● **What the task requires**
For the data below, restate word for word only the lines from the line containing "if SUN_PATH <=?" through the line containing "Definition accept_connections (server_socket", both ends included.

● **Supplied data**
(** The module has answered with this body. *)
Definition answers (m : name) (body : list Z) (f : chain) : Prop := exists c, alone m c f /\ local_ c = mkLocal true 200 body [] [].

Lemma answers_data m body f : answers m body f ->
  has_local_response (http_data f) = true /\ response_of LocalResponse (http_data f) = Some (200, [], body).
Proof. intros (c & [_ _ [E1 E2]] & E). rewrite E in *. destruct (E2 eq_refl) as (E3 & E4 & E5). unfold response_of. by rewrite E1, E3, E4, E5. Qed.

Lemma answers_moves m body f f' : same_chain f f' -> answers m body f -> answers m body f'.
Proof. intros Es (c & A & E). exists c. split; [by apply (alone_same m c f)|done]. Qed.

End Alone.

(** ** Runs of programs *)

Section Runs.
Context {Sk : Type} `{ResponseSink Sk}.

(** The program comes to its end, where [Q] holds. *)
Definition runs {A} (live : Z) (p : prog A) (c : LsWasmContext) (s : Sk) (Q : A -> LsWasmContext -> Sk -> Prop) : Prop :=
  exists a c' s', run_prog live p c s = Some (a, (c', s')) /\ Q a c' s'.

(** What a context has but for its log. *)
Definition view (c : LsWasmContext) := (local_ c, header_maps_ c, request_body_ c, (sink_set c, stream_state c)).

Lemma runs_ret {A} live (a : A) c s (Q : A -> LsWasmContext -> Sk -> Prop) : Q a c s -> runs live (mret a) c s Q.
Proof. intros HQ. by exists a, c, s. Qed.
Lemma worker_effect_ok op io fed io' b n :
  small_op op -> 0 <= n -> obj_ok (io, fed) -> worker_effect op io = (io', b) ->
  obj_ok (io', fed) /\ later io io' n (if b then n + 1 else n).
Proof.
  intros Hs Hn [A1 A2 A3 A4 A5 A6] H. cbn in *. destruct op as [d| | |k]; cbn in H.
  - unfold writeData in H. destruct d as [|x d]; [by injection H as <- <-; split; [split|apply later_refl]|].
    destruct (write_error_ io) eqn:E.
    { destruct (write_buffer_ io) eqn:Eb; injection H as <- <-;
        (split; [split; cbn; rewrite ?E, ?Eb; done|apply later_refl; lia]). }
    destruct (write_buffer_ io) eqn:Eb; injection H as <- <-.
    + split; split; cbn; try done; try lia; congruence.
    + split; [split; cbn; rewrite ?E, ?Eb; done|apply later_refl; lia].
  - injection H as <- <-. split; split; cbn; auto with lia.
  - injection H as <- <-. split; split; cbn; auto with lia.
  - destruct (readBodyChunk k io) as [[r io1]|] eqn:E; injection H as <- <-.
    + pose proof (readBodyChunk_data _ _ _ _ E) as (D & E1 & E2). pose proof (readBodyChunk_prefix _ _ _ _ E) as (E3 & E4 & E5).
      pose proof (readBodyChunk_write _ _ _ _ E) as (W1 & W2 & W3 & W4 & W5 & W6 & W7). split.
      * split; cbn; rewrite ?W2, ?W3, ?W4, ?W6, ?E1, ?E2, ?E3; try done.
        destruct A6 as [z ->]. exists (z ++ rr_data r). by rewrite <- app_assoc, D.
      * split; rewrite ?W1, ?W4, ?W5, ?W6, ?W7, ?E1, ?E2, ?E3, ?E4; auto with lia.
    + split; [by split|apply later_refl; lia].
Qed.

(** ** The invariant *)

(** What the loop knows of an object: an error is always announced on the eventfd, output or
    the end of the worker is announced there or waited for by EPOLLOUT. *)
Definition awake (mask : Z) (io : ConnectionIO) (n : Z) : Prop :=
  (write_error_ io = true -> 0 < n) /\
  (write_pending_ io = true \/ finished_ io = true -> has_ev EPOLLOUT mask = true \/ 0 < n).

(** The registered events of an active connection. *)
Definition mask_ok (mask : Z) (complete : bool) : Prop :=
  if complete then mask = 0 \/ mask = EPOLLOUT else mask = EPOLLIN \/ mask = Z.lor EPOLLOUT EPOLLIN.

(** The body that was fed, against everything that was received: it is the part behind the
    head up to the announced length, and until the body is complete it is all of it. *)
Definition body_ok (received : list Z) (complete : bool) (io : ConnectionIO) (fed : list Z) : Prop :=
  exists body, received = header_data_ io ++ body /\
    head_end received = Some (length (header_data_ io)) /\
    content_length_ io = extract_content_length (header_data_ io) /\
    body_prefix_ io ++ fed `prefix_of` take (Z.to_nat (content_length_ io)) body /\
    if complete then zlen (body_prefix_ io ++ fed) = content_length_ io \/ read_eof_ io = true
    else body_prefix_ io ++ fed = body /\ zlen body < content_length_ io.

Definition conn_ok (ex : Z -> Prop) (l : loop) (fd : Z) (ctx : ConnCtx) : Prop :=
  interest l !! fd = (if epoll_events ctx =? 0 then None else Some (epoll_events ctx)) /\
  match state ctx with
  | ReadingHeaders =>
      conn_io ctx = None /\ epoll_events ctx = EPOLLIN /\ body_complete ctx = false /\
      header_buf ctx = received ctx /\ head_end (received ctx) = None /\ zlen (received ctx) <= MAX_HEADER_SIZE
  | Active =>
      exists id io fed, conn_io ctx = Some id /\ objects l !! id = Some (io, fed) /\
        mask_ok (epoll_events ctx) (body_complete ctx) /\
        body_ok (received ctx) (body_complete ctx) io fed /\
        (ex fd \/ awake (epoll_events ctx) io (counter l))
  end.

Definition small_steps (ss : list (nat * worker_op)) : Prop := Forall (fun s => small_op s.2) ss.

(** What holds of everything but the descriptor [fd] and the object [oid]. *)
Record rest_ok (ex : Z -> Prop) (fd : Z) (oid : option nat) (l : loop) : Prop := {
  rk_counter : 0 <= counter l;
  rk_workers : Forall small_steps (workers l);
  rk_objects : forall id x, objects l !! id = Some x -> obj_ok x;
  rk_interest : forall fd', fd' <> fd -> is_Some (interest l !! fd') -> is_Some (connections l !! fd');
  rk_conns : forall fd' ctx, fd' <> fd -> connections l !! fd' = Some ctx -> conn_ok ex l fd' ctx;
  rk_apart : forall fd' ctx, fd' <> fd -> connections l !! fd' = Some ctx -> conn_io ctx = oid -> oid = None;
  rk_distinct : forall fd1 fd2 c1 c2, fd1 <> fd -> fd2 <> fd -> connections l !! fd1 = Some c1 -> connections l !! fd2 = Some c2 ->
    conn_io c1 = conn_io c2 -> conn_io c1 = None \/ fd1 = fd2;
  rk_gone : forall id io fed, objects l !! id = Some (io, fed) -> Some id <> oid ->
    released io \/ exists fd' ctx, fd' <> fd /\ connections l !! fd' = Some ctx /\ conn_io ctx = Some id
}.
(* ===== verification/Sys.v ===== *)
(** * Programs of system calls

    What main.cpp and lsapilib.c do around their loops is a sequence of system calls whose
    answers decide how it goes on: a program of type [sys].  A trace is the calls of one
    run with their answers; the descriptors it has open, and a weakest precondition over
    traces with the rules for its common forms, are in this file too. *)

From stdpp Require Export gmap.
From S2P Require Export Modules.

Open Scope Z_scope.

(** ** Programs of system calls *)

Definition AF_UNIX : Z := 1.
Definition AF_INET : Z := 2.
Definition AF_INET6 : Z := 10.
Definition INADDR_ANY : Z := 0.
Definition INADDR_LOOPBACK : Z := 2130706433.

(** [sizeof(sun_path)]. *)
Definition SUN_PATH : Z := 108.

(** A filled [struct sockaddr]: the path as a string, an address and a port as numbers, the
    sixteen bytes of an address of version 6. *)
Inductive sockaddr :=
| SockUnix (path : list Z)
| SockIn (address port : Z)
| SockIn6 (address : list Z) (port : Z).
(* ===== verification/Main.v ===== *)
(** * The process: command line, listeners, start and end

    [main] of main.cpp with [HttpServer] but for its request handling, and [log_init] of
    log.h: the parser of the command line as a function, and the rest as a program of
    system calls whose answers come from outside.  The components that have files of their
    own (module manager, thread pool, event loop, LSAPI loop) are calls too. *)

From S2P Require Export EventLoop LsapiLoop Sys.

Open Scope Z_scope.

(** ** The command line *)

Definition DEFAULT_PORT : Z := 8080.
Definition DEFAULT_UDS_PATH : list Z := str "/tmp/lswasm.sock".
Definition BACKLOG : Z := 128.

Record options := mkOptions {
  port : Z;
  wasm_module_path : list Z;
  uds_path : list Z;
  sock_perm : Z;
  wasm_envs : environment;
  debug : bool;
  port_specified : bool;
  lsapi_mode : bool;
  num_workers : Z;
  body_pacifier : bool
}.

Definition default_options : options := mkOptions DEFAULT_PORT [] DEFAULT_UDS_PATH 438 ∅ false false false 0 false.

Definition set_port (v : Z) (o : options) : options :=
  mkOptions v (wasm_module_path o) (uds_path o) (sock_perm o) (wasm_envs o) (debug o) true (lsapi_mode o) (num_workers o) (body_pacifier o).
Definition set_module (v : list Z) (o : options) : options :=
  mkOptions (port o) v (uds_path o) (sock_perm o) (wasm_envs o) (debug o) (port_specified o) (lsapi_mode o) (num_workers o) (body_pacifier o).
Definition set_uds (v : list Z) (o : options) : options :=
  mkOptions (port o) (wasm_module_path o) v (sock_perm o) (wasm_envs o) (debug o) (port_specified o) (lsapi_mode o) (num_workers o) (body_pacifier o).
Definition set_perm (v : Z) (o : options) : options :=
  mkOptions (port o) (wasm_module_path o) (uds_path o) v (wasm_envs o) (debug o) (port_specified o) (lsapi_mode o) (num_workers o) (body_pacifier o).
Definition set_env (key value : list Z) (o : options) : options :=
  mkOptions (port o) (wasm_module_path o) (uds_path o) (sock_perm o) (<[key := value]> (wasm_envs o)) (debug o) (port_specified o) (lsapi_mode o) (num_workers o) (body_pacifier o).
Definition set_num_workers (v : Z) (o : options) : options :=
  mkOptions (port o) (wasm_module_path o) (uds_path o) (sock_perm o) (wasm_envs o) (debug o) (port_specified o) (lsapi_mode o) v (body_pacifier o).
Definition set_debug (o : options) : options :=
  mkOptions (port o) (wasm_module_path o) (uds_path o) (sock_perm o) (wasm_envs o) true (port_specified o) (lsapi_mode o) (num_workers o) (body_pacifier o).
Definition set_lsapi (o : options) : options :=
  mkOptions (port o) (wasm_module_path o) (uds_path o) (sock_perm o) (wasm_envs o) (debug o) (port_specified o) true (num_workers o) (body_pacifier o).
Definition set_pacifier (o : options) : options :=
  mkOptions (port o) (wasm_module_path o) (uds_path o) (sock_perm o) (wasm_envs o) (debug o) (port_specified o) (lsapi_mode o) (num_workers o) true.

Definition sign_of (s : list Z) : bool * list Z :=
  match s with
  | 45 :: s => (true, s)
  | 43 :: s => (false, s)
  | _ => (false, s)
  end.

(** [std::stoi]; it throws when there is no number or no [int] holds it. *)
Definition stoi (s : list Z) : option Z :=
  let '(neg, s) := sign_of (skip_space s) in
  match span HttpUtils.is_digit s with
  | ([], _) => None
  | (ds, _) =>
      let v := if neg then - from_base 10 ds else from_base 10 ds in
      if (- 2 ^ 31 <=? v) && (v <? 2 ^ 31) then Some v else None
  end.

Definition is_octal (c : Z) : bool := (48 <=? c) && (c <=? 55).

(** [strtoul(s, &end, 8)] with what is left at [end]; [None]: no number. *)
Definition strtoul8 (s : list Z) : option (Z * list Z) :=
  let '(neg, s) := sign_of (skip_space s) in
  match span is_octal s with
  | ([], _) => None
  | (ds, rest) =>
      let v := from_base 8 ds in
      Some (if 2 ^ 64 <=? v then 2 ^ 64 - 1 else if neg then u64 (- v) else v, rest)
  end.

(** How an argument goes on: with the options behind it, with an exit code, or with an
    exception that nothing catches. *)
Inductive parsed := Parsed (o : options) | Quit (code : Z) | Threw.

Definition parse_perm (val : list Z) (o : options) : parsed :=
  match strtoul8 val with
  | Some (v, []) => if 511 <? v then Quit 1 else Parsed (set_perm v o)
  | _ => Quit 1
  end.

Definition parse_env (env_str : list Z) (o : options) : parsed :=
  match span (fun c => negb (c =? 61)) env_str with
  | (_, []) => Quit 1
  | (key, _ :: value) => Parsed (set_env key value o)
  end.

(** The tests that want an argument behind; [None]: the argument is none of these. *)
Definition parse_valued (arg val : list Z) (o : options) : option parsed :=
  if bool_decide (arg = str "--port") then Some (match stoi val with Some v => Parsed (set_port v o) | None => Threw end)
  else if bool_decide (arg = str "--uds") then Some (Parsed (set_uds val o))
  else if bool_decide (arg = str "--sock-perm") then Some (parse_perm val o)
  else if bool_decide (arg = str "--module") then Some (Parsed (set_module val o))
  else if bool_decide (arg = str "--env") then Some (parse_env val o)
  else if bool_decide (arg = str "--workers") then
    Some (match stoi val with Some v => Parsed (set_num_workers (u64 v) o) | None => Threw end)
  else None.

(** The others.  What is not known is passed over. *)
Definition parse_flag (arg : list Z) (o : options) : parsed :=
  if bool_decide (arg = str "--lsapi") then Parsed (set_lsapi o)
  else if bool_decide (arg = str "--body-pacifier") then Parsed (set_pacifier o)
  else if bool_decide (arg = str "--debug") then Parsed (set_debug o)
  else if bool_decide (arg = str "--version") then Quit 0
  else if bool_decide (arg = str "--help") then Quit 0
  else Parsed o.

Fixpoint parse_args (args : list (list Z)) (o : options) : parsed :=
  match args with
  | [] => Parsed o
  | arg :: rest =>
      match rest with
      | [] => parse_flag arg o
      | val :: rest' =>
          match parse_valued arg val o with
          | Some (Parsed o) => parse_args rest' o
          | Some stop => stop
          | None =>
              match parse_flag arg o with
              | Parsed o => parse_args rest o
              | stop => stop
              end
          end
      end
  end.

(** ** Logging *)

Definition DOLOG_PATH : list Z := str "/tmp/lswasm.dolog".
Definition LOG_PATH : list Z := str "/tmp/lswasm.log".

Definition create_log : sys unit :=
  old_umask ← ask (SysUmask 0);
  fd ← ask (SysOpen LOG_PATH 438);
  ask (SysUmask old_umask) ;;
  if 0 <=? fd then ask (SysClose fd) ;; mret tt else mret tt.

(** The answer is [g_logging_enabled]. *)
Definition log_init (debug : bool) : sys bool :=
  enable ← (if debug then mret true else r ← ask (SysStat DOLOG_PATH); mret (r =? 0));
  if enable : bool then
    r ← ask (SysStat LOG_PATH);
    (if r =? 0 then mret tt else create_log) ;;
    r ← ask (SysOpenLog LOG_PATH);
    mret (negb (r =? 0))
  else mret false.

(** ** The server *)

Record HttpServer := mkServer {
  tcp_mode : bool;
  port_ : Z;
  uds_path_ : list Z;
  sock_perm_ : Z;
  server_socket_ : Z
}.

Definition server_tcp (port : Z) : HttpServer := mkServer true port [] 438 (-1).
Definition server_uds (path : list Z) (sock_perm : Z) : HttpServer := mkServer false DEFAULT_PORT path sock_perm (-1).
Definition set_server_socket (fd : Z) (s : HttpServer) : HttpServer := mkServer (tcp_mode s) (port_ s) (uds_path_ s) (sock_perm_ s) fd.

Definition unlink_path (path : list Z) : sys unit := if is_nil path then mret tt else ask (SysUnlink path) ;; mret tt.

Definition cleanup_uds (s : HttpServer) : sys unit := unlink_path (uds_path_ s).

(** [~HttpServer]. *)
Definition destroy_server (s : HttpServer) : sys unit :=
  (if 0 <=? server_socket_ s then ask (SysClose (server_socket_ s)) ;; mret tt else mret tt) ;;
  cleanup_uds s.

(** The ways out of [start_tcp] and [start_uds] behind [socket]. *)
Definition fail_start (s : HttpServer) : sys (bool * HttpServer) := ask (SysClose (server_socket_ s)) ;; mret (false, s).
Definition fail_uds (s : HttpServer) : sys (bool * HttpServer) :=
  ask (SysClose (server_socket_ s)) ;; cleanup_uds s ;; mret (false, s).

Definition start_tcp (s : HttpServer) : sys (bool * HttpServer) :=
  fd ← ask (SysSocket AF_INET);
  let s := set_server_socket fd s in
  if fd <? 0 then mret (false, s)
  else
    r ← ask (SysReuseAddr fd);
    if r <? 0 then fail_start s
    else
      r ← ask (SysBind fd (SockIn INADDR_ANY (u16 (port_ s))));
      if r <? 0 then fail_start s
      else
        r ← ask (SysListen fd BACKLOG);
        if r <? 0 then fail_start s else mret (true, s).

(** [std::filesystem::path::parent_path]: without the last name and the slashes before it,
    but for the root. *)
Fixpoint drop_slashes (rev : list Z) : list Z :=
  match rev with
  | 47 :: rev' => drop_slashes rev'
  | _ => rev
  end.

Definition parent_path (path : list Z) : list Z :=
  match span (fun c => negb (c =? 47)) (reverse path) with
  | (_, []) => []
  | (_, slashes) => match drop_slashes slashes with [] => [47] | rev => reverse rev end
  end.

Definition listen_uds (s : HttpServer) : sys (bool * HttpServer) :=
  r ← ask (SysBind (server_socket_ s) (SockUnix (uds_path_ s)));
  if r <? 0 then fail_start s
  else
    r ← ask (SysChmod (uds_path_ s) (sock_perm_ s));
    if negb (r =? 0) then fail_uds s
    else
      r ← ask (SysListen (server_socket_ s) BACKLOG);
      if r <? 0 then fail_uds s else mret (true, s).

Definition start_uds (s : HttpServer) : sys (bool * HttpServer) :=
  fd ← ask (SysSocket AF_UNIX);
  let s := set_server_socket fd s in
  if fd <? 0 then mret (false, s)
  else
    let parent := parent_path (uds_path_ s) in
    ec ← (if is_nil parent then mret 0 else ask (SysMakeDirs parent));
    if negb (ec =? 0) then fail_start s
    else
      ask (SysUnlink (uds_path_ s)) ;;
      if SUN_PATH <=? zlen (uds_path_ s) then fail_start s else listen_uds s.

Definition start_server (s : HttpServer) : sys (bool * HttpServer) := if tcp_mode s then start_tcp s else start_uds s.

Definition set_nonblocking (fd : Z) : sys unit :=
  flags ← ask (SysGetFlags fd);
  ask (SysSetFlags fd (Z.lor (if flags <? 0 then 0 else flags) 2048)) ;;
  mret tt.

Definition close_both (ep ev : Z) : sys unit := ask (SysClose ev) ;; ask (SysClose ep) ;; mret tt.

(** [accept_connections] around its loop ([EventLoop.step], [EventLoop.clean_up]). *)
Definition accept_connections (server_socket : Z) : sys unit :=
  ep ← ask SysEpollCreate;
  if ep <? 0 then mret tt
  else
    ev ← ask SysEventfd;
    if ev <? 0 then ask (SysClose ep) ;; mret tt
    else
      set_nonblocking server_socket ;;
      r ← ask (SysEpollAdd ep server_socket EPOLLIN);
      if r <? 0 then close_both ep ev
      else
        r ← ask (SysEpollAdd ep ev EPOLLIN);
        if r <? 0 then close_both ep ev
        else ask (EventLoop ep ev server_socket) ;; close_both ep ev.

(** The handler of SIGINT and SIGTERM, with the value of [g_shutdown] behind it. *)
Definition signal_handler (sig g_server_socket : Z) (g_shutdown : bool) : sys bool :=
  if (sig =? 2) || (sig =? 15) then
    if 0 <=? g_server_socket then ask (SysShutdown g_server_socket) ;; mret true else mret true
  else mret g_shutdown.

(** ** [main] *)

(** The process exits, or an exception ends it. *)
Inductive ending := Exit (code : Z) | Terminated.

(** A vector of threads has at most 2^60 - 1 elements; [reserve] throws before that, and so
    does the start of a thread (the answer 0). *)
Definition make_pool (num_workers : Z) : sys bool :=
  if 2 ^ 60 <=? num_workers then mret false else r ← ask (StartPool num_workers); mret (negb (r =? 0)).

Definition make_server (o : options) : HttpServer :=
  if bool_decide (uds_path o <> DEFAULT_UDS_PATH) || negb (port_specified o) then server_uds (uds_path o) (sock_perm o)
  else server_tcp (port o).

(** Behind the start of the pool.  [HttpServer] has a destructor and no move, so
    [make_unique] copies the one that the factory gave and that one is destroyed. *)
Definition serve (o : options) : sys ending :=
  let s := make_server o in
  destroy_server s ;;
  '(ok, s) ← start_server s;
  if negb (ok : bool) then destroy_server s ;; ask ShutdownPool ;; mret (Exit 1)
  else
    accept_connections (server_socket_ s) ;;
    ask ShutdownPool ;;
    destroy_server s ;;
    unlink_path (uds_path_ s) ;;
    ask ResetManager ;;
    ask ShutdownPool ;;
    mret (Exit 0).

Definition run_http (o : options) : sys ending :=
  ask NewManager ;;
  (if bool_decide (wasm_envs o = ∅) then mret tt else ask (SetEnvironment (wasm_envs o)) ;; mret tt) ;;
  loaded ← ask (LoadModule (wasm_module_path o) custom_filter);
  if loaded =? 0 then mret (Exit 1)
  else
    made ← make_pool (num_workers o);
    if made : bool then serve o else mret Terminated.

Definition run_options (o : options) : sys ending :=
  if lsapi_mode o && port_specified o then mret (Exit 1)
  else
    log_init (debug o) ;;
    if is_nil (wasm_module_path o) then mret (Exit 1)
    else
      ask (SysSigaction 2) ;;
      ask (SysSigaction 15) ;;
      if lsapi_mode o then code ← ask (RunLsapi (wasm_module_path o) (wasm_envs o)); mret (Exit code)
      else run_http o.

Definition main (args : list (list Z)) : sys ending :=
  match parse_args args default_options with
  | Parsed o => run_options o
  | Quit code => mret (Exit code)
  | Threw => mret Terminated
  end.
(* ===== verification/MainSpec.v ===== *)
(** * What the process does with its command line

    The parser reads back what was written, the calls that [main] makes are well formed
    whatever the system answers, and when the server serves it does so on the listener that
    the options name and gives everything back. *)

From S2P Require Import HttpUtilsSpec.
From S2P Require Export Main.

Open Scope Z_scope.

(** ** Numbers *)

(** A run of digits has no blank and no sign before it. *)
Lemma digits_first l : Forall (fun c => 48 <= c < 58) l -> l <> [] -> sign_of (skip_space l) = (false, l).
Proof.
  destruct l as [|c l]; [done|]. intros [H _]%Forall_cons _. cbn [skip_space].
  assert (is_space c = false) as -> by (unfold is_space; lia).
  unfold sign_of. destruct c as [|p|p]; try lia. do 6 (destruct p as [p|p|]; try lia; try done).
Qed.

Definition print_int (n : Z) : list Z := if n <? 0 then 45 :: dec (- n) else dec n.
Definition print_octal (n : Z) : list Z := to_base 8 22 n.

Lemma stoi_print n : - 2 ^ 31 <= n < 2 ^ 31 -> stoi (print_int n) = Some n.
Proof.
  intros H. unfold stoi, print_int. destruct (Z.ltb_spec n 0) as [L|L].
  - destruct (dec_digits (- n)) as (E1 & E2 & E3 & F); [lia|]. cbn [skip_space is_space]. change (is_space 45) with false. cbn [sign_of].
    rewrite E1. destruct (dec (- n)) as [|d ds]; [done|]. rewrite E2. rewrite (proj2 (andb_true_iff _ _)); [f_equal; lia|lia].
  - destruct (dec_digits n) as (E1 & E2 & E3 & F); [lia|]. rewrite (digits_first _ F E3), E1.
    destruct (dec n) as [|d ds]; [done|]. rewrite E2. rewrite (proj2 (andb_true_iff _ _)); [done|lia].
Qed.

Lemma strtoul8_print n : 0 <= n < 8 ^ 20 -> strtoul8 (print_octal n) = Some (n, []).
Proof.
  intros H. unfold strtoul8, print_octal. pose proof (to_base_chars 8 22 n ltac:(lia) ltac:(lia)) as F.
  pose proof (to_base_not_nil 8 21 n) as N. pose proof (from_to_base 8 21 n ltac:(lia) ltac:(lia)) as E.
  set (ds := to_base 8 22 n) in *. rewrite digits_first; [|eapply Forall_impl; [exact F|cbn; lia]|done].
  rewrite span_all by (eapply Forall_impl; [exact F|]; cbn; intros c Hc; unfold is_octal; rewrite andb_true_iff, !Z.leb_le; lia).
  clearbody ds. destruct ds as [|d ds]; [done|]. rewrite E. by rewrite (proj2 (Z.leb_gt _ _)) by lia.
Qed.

● **Your response**
      if SUN_PATH <=? zlen (uds_path_ s) then fail_start s else listen_uds s.

Definition start_server (s : HttpServer) : sys (bool * HttpServer) := if tcp_mode s then start_tcp s else start_uds s.

Definition set_nonblocking (fd : Z) : sys unit :=
  flags ← ask (SysGetFlags fd);
  ask (SysSetFlags fd (Z.lor (if flags <? 0 then 0 else flags) 2048)) ;;
  mret tt.

Definition close_both (ep ev : Z) : sys unit := ask (SysClose ev) ;; ask (SysClose ep) ;; mret tt.

(** [accept_connections] around its loop ([EventLoop.step], [EventLoop.clean_up]). *)
Definition accept_connections (server_socket : Z) : sys unit :=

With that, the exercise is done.